A single blemish on an item of clothing is occasionally commented on, but often ignored. A stain that has ruined a single garment might be observed and noted whenever it is worn. But if that single blemish starts to appear on every item of clothing you own, and everywhere you go people are talking about your stained clothes, maybe it’s time to do some laundry. Seven defeats in nine games makes for quite the stained wardrobe for Thomas Christiansen.

When you’re coaching a club where the defacto answer to poor performance has been “sack the manager, spin the wheel of chaos”, then it’s only normal that dissenting voices start to gain in volume. Perhaps a victim of his own initial success, TC guided Leeds to the summit of the table and rather than allowing our form to float gracefully back to ground, we’ve plummeted like an ACME anvil dropped by Wile E Coyote. Strange, perhaps, that despite abject misery and stuttering performances have been set against surprisingly little movement in the table.

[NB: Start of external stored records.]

(* ===== verification/Cdc.v ===== *)
(** The [postgres_cdc] watcher, [src/src/watch_pg_cdc.rs].

    The database side of one watch: what a peek of the replication slot
    delivers, what acknowledgements and releases record, and when the slot is
    advanced.  The rows of a peek, the outcome of an advance and of the
    statements of [prepare] are parameters; the sets and maps of the code are
    [gset] and [gmap], its [BTreeMap] a list in key order. *)

From Stdlib Require Import ZArith Lia Bool Ascii String SpecFloat.
From stdpp Require Import base list strings gmap sorting.
From S2P Require Import Prelude RustStd Text Json F64 PgOutput WatchChanges.

Module Cdc.
Import PgOutput.PgOutput.

Definition WATCH_KIND : string := "postgres_cdc".
Definition ROW_CHANGED_EVENT_TYPE : string := "sql.row.changed".
Definition TRUNCATED_EVENT_TYPE : string := "sql.table.truncated".
Definition CURSOR_VERSION : Z := 1.
Definition MAX_PEEK_ROWS : Z := 65536.

(** * Names *)

Definition valid_slot (name : string) : bool :=
  negb (str_is_empty name) && (String.length name <=? 63)%nat &&
  str_forall (fun c => is_ascii_lower c || is_ascii_digit c || Ascii.eqb c "_") name.

Definition dquote : string := String (ascii_of_nat 34) EmptyString.

(** An identifier quoted for SQL: quotes doubled. *)
Fixpoint double_quotes (s : string) : string :=
  match s with
  | EmptyString => EmptyString
  | String c s' =>
      if Ascii.eqb c (ascii_of_nat 34) then String c (String c (double_quotes s'))
      else String c (double_quotes s')
  end.

Definition quoted (identifier : string) : string := dquote +:+ double_quotes identifier +:+ dquote.

(** [str::split] on a character. *)
Fixpoint split_on (d : ascii) (s : string) : list string :=
  match s with
  | EmptyString => [EmptyString]
  | String c s' =>
      if Ascii.eqb c d then EmptyString :: split_on d s'
      else match split_on d s' with
           | [] => [String c EmptyString]
           | w :: ws => String c w :: ws
           end
  end.

Definition quoted_table (name : string) : string := join "." (map quoted (split_on "." name)).

(** * Progress *)

Record Transaction : Type := mkTransaction {
  changes : gset Z;
  complete : bool;
  acked : gset Z;
}.

Definition default_tx : Transaction := mkTransaction ∅ false ∅.

(** [transactions] is in ascending order of its keys. *)
Record Progress : Type := mkProgress {
  delivered : gset Z;
  transactions : list (Z * Transaction);
  owner : gmap Z Z;
  consumed : Z;
}.

Definition default_progress : Progress := mkProgress ∅ [] ∅ 0.

(** [BTreeMap::get]. *)
Fixpoint bt_get (k : Z) (m : list (Z * Transaction)) : option Transaction :=
  match m with
  | [] => None
  | (k', t) :: m' => if k =? k' then Some t else bt_get k m'
  end.

(** Replace or insert, in order. *)
Fixpoint bt_insert (k : Z) (t : Transaction) (m : list (Z * Transaction)) : list (Z * Transaction) :=
  match m with
  | [] => [(k, t)]
  | (k', t') :: m' =>
      if k =? k' then (k, t) :: m'
      else if k <? k' then (k, t) :: (k', t') :: m'
      else (k', t') :: bt_insert k t m'
  end.

Definition settled (tx : Transaction) : bool :=
  complete tx && (size (changes tx) <=? size (acked tx))%nat.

Leeds are still 6th, yet are second from bottom in the form table. Beneath Sunderland and Bolton.

Sacking Thomas Christiansen?

The frustration from my perspective is in the number of people already intent on replacing TC. I often think (nay, hope) that my peers who have experienced the same decade that I have would have learned why short term reactive decisions are dangerous; we’ve known little else other than owners angrily mashing the reset button every few months yet somehow being perplexed that little progress is being made. Andrea Radrizzani has made well considered decisions with the ambition of creating a longer, more stable future. It doesn’t seem likely that he would burn this to the ground because Leeds have struggled to look competent of late.

The problem isn’t solely Christiansen’s, though he is not without blame. For 60 minutes against Derby we were dominant and dangerous. I had even Tweeted how much better we had looked. I’m sympathetic to TC when he says that the problem isn’t the tactics nor necessarily the selection, but the focus and attention that is applied during games. The Derby game did show this. We were much better and comfortably capable of winning the game, yet after an hour of endeavour and only a single goal to show for it, those demons started to creep into our game. Complacency, inattentiveness and lack of effort invited Derby to exert themselves on us more and more, with Luke Ayling over-committing in attack leaving us woefully over-exposed at the back.

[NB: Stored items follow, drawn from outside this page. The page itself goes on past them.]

(* ===== verification/Auth.v ===== *)
(** Cloud authentication: [src/src/auth/mod.rs], the providers beside it, the
    token rotation of [src/src/auth/rotator.rs], and the connect path of the
    Postgres driver that uses them.

    Durations are nanoseconds.  The AWS crates, the url crate's parser and sqlx's
    pool are parameters.  A turn of the rotator is described by how late the
    sleep ended, how long the fetch took and whether the new token was applied;
    the theorems say when the token a new connection uses is still valid.  The
    spawned task is in [Rotator]. *)

From Stdlib Require Import ZArith Lia Bool Ascii String.
From stdpp Require Import base list strings.
From S2P Require Import Prelude RustStd Errors Json Config.

Module Auth.

(** * Errors *)

Inductive AuthError : Type :=
| NotImplemented (scheme : string)
| InvalidConfig (message : string)
| Fetch (message : string).

Definition auth_error_text (e : AuthError) : string :=
  match e with
  | NotImplemented scheme => "auth scheme '" +:+ scheme +:+ "' is scaffolded but not yet supported"
  | InvalidConfig m => "auth config: " +:+ m
  | Fetch m => "auth fetch: " +:+ m
  end.

(** [From<AuthError> for SqlError]; [Configuration] is one of sqlx's other errors. *)
Definition of_auth_error (e : AuthError) : SqlError :=
  match e with
  | InvalidConfig _ | NotImplemented _ => InvalidSpec (auth_error_text e)
  | Fetch _ => Connect (OtherSqlx (auth_error_text e))
  end.

(** * The RDS user in a query string *)

Definition unreserved (b : byte) : bool :=
  let c := ascii_of_byte b in
  is_ascii_alnum c || Ascii.eqb c "-" || Ascii.eqb c "_" || Ascii.eqb c "." || Ascii.eqb c "~".

Definition hex_upper (n : Z) : byte :=
  if n <? 10 then Z_byte (48 + n) else Z_byte (55 + n).

(** [urlencoding::encode], on bytes. *)
Definition encode_byte (b : byte) : list byte :=
  if unreserved b then [b] else [ch "%"; hex_upper (byte_Z b / 16); hex_upper (byte_Z b mod 16)].

Definition encode_bytes (bs : list byte) : list byte := concat (map encode_byte bs).

Definition encode (s : string) : string := bytes_str (encode_bytes (str_bytes s)).

(** The standard's decoding, to state what [encode] promises. *)
Definition hex_value (b : byte) : option Z := char_digit 16 (ascii_of_byte b).

Fixpoint percent_decode (fuel : nat) (bs : list byte) : option (list byte) :=
  match fuel with
  | O => None
  | S fuel' =>
      match bs with
      | [] => Some []
      | b :: rest =>
          if byte_eqb b (ch "%") then
            match rest with
            | h :: l :: rest' =>
                match hex_value h, hex_value l, percent_decode fuel' rest' with
                | Some x, Some y, Some out => Some (Z_byte (x * 16 + y) :: out)
                | _, _, _ => None
                end
            | _ => None
            end
          else match percent_decode fuel' rest with Some out => Some (b :: out) | None => None end
      end
  end.

(** * The RDS provider *)

Definition sec : Z := 1000000000.
Definition RDS_TOKEN_TTL : Z := 900 * sec.
Definition DURATION_MAX : Z := u64_max * sec + 999999999.

Record RdsEndpoint : Type := { host : string; port : Z }.

(** The endpoint is a cell that is set once. *)
Record RdsIamAuthProvider : Type := {
  region : string;
  username : string;
  profile : option string;
  endpoint : option RdsEndpoint;
}.

Definition rds_new (region username : string) (profile : option string) : result AuthError RdsIamAuthProvider :=
  if is_blank region then Err (InvalidConfig "rds_iam.region empty")
  else if is_blank username then Err (InvalidConfig "rds_iam.username empty")
  else Ok {| region := region; username := username; profile := profile; endpoint := None |}.

(** [set_endpoint], returning the provider with its cell. *)
Definition set_endpoint (p : RdsIamAuthProvider) (h : string) (n : Z)
  : result AuthError RdsIamAuthProvider :=
  match endpoint p with
  | None => Ok {| region := region p; username := username p; profile := profile p;
                  endpoint := Some {| host := h; port := n |} |}
  | Some cur =>
      if String.eqb (host cur) h && (port cur =? n) then Ok p
      else Err (InvalidConfig ("rds_iam: endpoint changed from " +:+ host cur +:+ ":" +:+ show_u (port cur) +:+
             " to " +:+ h +:+ ":" +:+ show_u n +:+ "; re-register the binding to pick up the new URL"))
  end.

Section Presign.
(** AWS: the credential chain, whether it gives credentials, and the signature's
    query parameters for a URL and an expiry; the url crate: a URL with query
    pairs appended, as its host and query. *)
Context (load_chain : string -> option string -> bool) (issue : string -> result string ())
        (sigv4 : string -> Z -> result string (list (string * string)))
        (append_pairs : string -> list (string * string) -> result string (option string * option string)).

Definition connect_url (e : RdsEndpoint) (user : string) : string :=
  "https://" +:+ host e +:+ ":" +:+ show_u (port e) +:+ "/?Action=connect&DBUser=" +:+ encode user.

Definition fetch_failed {A} (m : string) (r : result string A) : result AuthError A :=
  rmap_err (fun _ => Fetch m) r.

Definition presign (p : RdsIamAuthProvider) : result AuthError string :=
  let? e := ok_or (endpoint p) (InvalidConfig
    "rds_iam: pool builder did not register a target endpoint with the auth provider; this is an internal wiring bug — file an issue") in
  let? _ := if load_chain (region p) (profile p) then Ok ()
            else Err (InvalidConfig "rds_iam: AWS default credential chain returned no provider — set AWS_ACCESS_KEY_ID / IRSA / instance profile / SSO") in
  let? _ := fetch_failed "AWS credential chain refused to issue credentials" (issue (region p)) in
  let url := connect_url e (username p) in
  let? pairs := fetch_failed "sigv4 sign: failed" (sigv4 url RDS_TOKEN_TTL) in
  let? parts := fetch_failed "parsing presigned URL: failed" (append_pairs url pairs) in
  let? h := ok_or (fst parts) (InvalidConfig "rds_iam: presigned URL has no host") in
  Ok (match snd parts with
      | Some q => h +:+ ":" +:+ show_u (port e) +:+ "/?" +:+ q
      | None => h +:+ ":" +:+ show_u (port e) +:+ "/"
      end).

(** * Providers *)

Inductive provider : Type :=
| Rds (p : RdsIamAuthProvider)
| Azure
| Gcp
| Aurora.

Definition scheme (p : provider) : string :=
  match p with Rds _ => "rds_iam" | Azure => "azure_ad" | Gcp => "gcp_iam" | Aurora => "aurora_failover" end.

Definition token_ttl (p : provider) : Z :=
  match p with Rds _ => RDS_TOKEN_TTL | Azure => 900 * sec | Gcp => 3600 * sec | Aurora => 900 * sec end.

Definition fetch_token (p : provider) : result AuthError string :=
  match p with Rds r => presign r | other => Err (NotImplemented (scheme other)) end.

Definition bind_endpoint (p : provider) (h : string) (n : Z) : result AuthError provider :=
  match p with Rds r => let? r' := set_endpoint r h n in Ok (Rds r') | other => Ok other end.

(** [AuthConfig::build_provider]; a scheme is compiled in or not. *)
Definition build_provider (enabled : string -> bool) (a : AuthConfig) : result AuthError provider :=
  if enabled (auth_scheme a) then
    match a with
    | RdsIam region username profile => let? p := rds_new region username profile in Ok (Rds p)
    | AzureAd _ _ => Ok Azure
    | GcpIam _ => Ok Gcp
    | AuroraFailover _ => Ok Aurora
    end
  else Err (NotImplemented (auth_scheme a)).

(** * Rotation *)

Record RotatorConfig : Type := { safety_margin : Z; min_interval : Z }.

Definition default_rotator : RotatorConfig := {| safety_margin := 60 * sec; min_interval := 5 * sec |}.

(** [Duration::checked_sub(..).unwrap_or_default()]. *)
Definition saturating_sub (a b : Z) : Z := if b <=? a then a - b else 0.

Definition interval_for (c : RotatorConfig) (ttl : Z) : option Z :=
  if ttl =? DURATION_MAX then None
  else Some (Z.max (saturating_sub ttl (safety_margin c)) (min_interval c)).

Definition pool_max_lifetime_for (c : RotatorConfig) (ttl : Z) : option Z :=
  if ttl =? DURATION_MAX then None
  else Some (Z.max (saturating_sub ttl (safety_margin c)) (min_interval c)).

(** One turn of the rotation task. *)
Record turn : Type := { late : Z; took : Z; applied : bool }.

(** The time, and when the token in the pool's options was asked for. *)
Record rotation : Type := { now : Z; issued : Z }.

(** [sleep(interval)], then [fetch_token] and [apply]; a failure changes nothing. *)
Definition rotate (interval : Z) (r : rotation) (t : turn) : rotation :=
  let asked := now r + interval + late t in
  {| now := asked + took t; issued := if applied t then asked else issued r |}.

Definition rotations (interval : Z) (ts : list turn) (r : rotation) : rotation :=
  fold_left (rotate interval) ts r.

(** * The pool *)

(** What [connect] hands to the pool, and the interval of its rotator. *)
Record connected : Type := {
  password : option string;
  max_lifetime_ms : option Z;
  rotator : option Z;
}.

(** [PgSqlDriver::connect] of a config with lifetime [lifetime] ms (0 for none)
    and the URL's host and port; [open] is sqlx's answer. *)
Definition pg_connect (lifetime : Z) (auth : option provider) (url_host : option string) (url_port : option Z)
  (open : result sqlx_error ()) : result SqlError connected :=
  let? pl := match auth with
             | None => Ok (None, lifetime)
             | Some p =>
                 let? h := ok_or url_host (InvalidSpec ("auth: " +:+ scheme p +:+ " — could not parse host out of `url`")) in
                 let? p' := rmap_err of_auth_error (bind_endpoint p h (default 5432 url_port)) in
                 let? token := rmap_err of_auth_error (fetch_token p') in
                 Ok (Some token,
                     match pool_max_lifetime_for default_rotator (token_ttl p') with
                     | Some cap =>
                         let cap_ms := wrapu 64 (cap / 1000000) in
                         if (lifetime =? 0) || (cap_ms <? lifetime) then cap_ms else lifetime
                     | None => lifetime
                     end)
             end in
  let (token, life) := pl in
  let? _ := rmap_err Connect open in
  Ok {| password := token;
        max_lifetime_ms := if life =? 0 then None else Some life;
        rotator := match auth with
                   | Some p => interval_for default_rotator (token_ttl p)
                   | None => None
                   end |}.

(** [build_pool] for Postgres. *)
Definition build_pool (enabled : string -> bool) (auth : option AuthConfig) (lifetime : Z)
  (url_host : option string) (url_port : option Z) (open : result sqlx_error ()) : result SqlError connected :=
  let? p := match auth with
            | Some a => let? p := rmap_err of_auth_error (build_provider enabled a) in Ok (Some p)
            | None => Ok None
            end in
  pg_connect lifetime p url_host url_port open.

End Presign.
(** * Facts *)

Lemma encode_byte_decodes b fuel rest :
  percent_decode (length (encode_byte b) + fuel) (encode_byte b ++ rest) =
  match percent_decode (match encode_byte b with [_] => fuel | _ => S (S fuel) end) rest with
  | Some out => Some (b :: out)
  | None => None
  end.
Proof. destruct b; reflexivity. Qed.

Lemma percent_decode_more f1 f2 bs out :
  (f1 <= f2)%nat -> percent_decode f1 bs = Some out -> percent_decode f2 bs = Some out.
Proof.
  revert f2 bs out. induction f1 as [|f1 IH]; intros [|f2] bs out Hle Hd; try done; [lia|].
  cbn [percent_decode] in *. destruct bs as [|b bs]; [done|]. destruct (byte_eqb b (ch "%")).
  - destruct bs as [|h [|l bs]]; try done. destruct (hex_value h), (hex_value l); try done.
    destruct (percent_decode f1 bs) as [o|] eqn:E; [|done]. by rewrite (IH f2 bs o ltac:(lia) E).
  - destruct (percent_decode f1 bs) as [o|] eqn:E; [|done]. by rewrite (IH f2 bs o ltac:(lia) E).
Qed.

Lemma encode_byte_length b : (1 <= length (encode_byte b))%nat.
Proof. unfold encode_byte. destruct (unreserved b); cbn; lia. Qed.

Lemma encode_bytes_decodes bs :
  percent_decode (S (length (encode_bytes bs))) (encode_bytes bs) = Some bs.
Proof.
  induction bs as [|b bs IH]; [done|]. unfold encode_bytes in *. cbn [map concat]. rewrite length_app.
  rewrite <- Nat.add_succ_r, encode_byte_decodes.
  erewrite (percent_decode_more (S (length (concat (map encode_byte bs))))); [reflexivity| |exact IH].
  destruct (encode_byte b) as [|? []]; lia.
Qed.

(** Bytes that mean themselves in a query string, or start an escape. *)
Definition query_safe (b : byte) : bool := unreserved b || byte_eqb b (ch "%").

Gary Rowett had told the Derby side at half time that were they to score, Leeds would not handle this situation well. He’s right, too. Where we were once a side prided on our ability to win from losing positions, we’ve managed to become experts at the opposite. Seemingly the nagging doubt behind only being 1-0 up starts to creep into our play, “if they score then we’ll go on to lose”, “just one mistake and we’ll lose the game” and so on. It’s certainly not helped by crowds jeering every missed pass or throwing their arms up in exasperation when something doesn’t go our way. Though I entirely understand; we pay a lot of money to watch Leeds compete and it’s frustrating when players look unwilling or unable to do this.

Though it is worth noting that awful officiating played a significant role in this result, with a stonewall penalty (and red card?) rejected for Leeds, yet a clumsy (but outside the area) challenge against Derby resulting in a penalty. Which Winnall cheerfully converted. But Leeds should have been capable of putting this game to bed irrespective of this.

But as I said, while the problem isn’t solely Christiansen’s, there is a degree of culpability on him. Ignoring the obvious aspect that the head coach should be drilling the players into a tactical system, nurturing positive qualities and eroding the negative traits that make us fall to pieces. I always draw back to the same argument with him and it’s one of his own making.


When he was interviewing for the role, his USP was that he arrived with a presentation/dossier on key games under Garry Monk that Leeds failed to perform in and what changes he would have implemented to turn them around. Yet, here we are, living a very familiar Groundhog Day of underperformance and reluctance to adapt tactics to change our fortunes. TC presented himself as a tactically intelligent manager who could win games other coaches couldn’t by applying a different system to counter specific threats. Yet, we’re seeing the repetition of a system that isn’t working, the selection of players that also aren’t working and the negative results are somewhat starting to pile up.


There’s an argument to be made about recruitment, too. Kyle Bartley was never properly replaced and it’s hard to overstate his impact in the squad last season. Charlie Taylor’s absence at left-back is increasingly obvious, given we didn’t bring in a suitable replacement. Chris Wood, too, is hard to replace in that he perfectly fit what we needed and it’s therefore no surprise to consider that we haven’t replaced him with an equivalent quality player. Rob Green, too, was replaced by Felix Wiedwald who has since been dropped due to appalling form. While it’s clear that we’ve strengthened in a few places, there’s a spine of quality that we’ve weakened in order to build more quality around it.

Sacking Christiansen would be a silly thing to do, though he has placed pressure on himself by now calling the Brentford game a “must win”. This can’t go on indefinitely and the squad need to find a way to win – which is a ridiculous statement because we know how to win, we just don’t know how to not self-destruct.